→ **Your assignment**
What is needed is an exact copy of the lines in the listing below, from the one with "([MICROPY_PERSISTENT_CODE]), so names" up to and including the one with "let unum := Z.lor", with no other lines.
Material supplied: Begin
(* ===== verification/Bytecode.v ===== *)
(** Byte code: its instructions, how they are encoded and decoded, [py/bc0.h],
    [py/bc.c], with the encoders of [py/emitbc.c] and the decoders of [py/vm.c].

    Code is a list of bytes, a pointer into it an index; a read past the end is
    [None].  Words have 32 bits, as on the ESP32, and code can be saved to files
    ([MICROPY_PERSISTENT_CODE]), so names and jumps take two bytes. *)
From Stdlib Require Import Sorted.
From S2P Require Import Prelude.

(** ** Numbers of any size *)

(** Seven bits for each byte, the most significant first; the last has bit 7 clear. *)
Fixpoint decode_uint (unum : Z) (p : list Z) : option (Z * nat) :=
  match p with
  | [] => None
  | val :: p =>
      let unum := Z.lor (wrap 32 (Z.shiftl unum 7)) (Z.land val 127) in
      if Z.land val 128 =? 0 then Some (unum, 1%nat) else '(r, n) ← decode_uint unum p; Some (r, S n)
  end.

Definition mp_decode_uint (code : list Z) (ip : nat) : option (Z * nat) :=
  '(unum, n) ← decode_uint 0 (drop ip code); Some (unum, ip + n)%nat.
Definition mp_decode_uint_value (code : list Z) (ip : nat) : option Z := fst <$> mp_decode_uint code ip.

Fixpoint decode_uint_skip (p : list Z) : option nat :=
  match p with
  | [] => None
  | val :: p => if Z.land val 128 =? 0 then Some 1%nat else S <$> decode_uint_skip p
  end.
Definition mp_decode_uint_skip (code : list Z) (ip : nat) : option nat :=
  n ← decode_uint_skip (drop ip code); Some (ip + n)%nat.

(** The small integer of [LOAD_CONST_SMALL_INT]: the first byte has the sign. *)
Fixpoint decode_int (num : Z) (p : list Z) : option (Z * nat) :=
  match p with
  | [] => None
  | val :: p =>
      let num := swrap 32 (Z.lor (Z.shiftl num 7) (Z.land val 127)) in
      if Z.land val 128 =? 0 then Some (num, 1%nat) else '(r, n) ← decode_int num p; Some (r, S n)
  end.
Definition vm_decode_int (code : list Z) (ip : nat) : option (Z * nat) :=
  first ← code !! ip;
  '(num, n) ← decode_int (if Z.land first 64 =? 0 then 0 else -1) (drop ip code); Some (num, ip + n)%nat.

(** The encoders fill a buffer of five bytes from its end; [None] if it is too small. *)
Definition BYTES_FOR_INT : nat := 5.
Material supplied: End
→ **Solution for this problem**
    ([MICROPY_PERSISTENT_CODE]), so names and jumps take two bytes. *)
From Stdlib Require Import Sorted.
From S2P Require Import Prelude.

(** ** Numbers of any size *)

(** Seven bits for each byte, the most significant first; the last has bit 7 clear. *)
Fixpoint decode_uint (unum : Z) (p : list Z) : option (Z * nat) :=
  match p with
  | [] => None
  | val :: p =>
      let unum := Z.lor (wrap 32 (Z.shiftl unum 7)) (Z.land val 127) in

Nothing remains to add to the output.